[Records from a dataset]
Definition is_mount (kv : string * string) : Prop := kv.1 = "mount".

#[local] Instance is_mount_dec kv : Decision (is_mount kv).
Proof. unfold is_mount. apply _. Defined.

(** Mount lines and other lines can be told apart when no other line is called mount. *)
Lemma mounts_apart job (m : gmap string string) :
  m !! "mount" = None →
  filter is_mount (mount_lines job ++ bt_iter m) = mount_lines job
  ∧ filter (λ kv, ¬ is_mount kv) (mount_lines job ++ bt_iter m) = bt_iter m.
Proof.
  intros Hm.
  assert (Forall (λ kv, ¬ is_mount kv) (bt_iter m)).
  { apply Forall_forall. intros [k v] Hin%elem_of_bt_iter. unfold is_mount. simpl. congruence. }
  assert (Forall is_mount (mount_lines job)) as Hj by by apply Forall_fmap, Forall_forall.
  rewrite !filter_app. split.
  - by rewrite filter_all, filter_none, app_nil_r.
  - rewrite filter_none, filter_all; [done..|]. eapply Forall_impl; [exact Hj|]. auto.
Qed.

(** What a fingerprint hashes tells its inputs apart. When no value holds a newline and
    no extra key a newline or an equals sign, two jobs with the same text have the same
    tier, the same identifier and the same value of every input; with no extra input called
    mount they have the same mount lines and the same extra inputs too. *)
Theorem fingerprint_text_inj job job' tier tier' i i' :
  forallb plain (fingerprint_lines job tier i) = true →
  forallb plain (fingerprint_lines job' tier' i') = true →
  fingerprint_text job tier i = fingerprint_text job' tier' i' →
  tier = tier' ∧ fixed_lines job tier i = fixed_lines job' tier' i'
  ∧ (extra i !! "mount" = None → extra i' !! "mount" = None →
     mount_lines job = mount_lines job' ∧ extra i = extra i').
Proof.
  intros Hp Hp'. unfold fingerprint_text. rewrite !push_text. intros H.
  apply (text_of_inj _ _ Hp Hp') in H. unfold fingerprint_lines in H.
  apply app_inj_1 in H as [Hf H]; [|done]. split_and!; [|done|].
  - apply TrustTier_as_str_inj. by injection Hf.
  - intros [H1 H2]%(mounts_apart job) [H1' H2']%(mounts_apart job').
    rewrite H in H1, H2. split; [by rewrite <-H1, H1'|]. apply bt_iter_inj. by rewrite <-H2, H2'.
Qed.

Lemma inputs_validate_spec i :
  inputs_validate i = Ok tt ↔ ∀ name v, (name, v) ∈ required i → trim v ≠ "".
Proof.
  unfold inputs_validate. induction (required i) as [|[name v] l IH]; simpl.
  { split; [set_solver|done]. }
  destruct (str_is_empty (trim v)) eqn:Hv.
  - apply bool_decide_eq_true in Hv. split; [done|]. intros H.
    by destruct (H name v); [constructor|].
  - apply bool_decide_eq_false in Hv. rewrite IH. setoid_rewrite elem_of_cons. naive_solver.
Qed.

(** * Who may write what *)

(** In the plan of a job, writes that reach the compiled cache of the repository
    unquarantined, or are promoted once the build is green, are of trusted branches only;
    forks and the public write nothing but their own tmpfs; and a plan is fit for a release
    exactly when it is not of a tier that reads the compiled cache. *)
Theorem cache_plan_safe job tier :
  let plan := plan_cache_for_job job tier in
  (∀ d, d ∈ decisions plan → compiled_cache (scope d) = true → write_allowed d = true →
     quarantine d = false ∨ promote_after_green d = true →
     tier = TT_ProtectedInternal ∨ tier = TT_InternalBranch)
  ∧ (∀ d, d ∈ decisions plan → tier = TT_ForkPr ∨ tier = TT_PublicUntrusted →
     write_allowed d = true → scope d = JobTmpfs)
  ∧ (is_ok (assert_release_cache_safe plan)
     = bool_decide (tier ∈ [TT_ReleaseHermetic; TT_ForkPr; TT_PublicUntrusted])).
Proof.
  cbv zeta. split_and!.
  - intros d Hd. destruct tier; simpl in Hd; repeat (apply elem_of_cons in Hd as [->|Hd]);
      try (by apply elem_of_nil in Hd); simpl; naive_solver.
  - intros d Hd [-> | ->]; simpl in Hd; repeat (apply elem_of_cons in Hd as [->|Hd]);
      try (by apply elem_of_nil in Hd); done.
  - by destruct tier.
Qed.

**Task requirements**
Report each line above that includes the string "name".

**Output of the task**
  inputs_validate i = Ok tt ↔ ∀ name v, (name, v) ∈ required i → trim v ≠ "".
  unfold inputs_validate. induction (required i) as [|[name v] l IH]; simpl.
    by destruct (H name v); [constructor|].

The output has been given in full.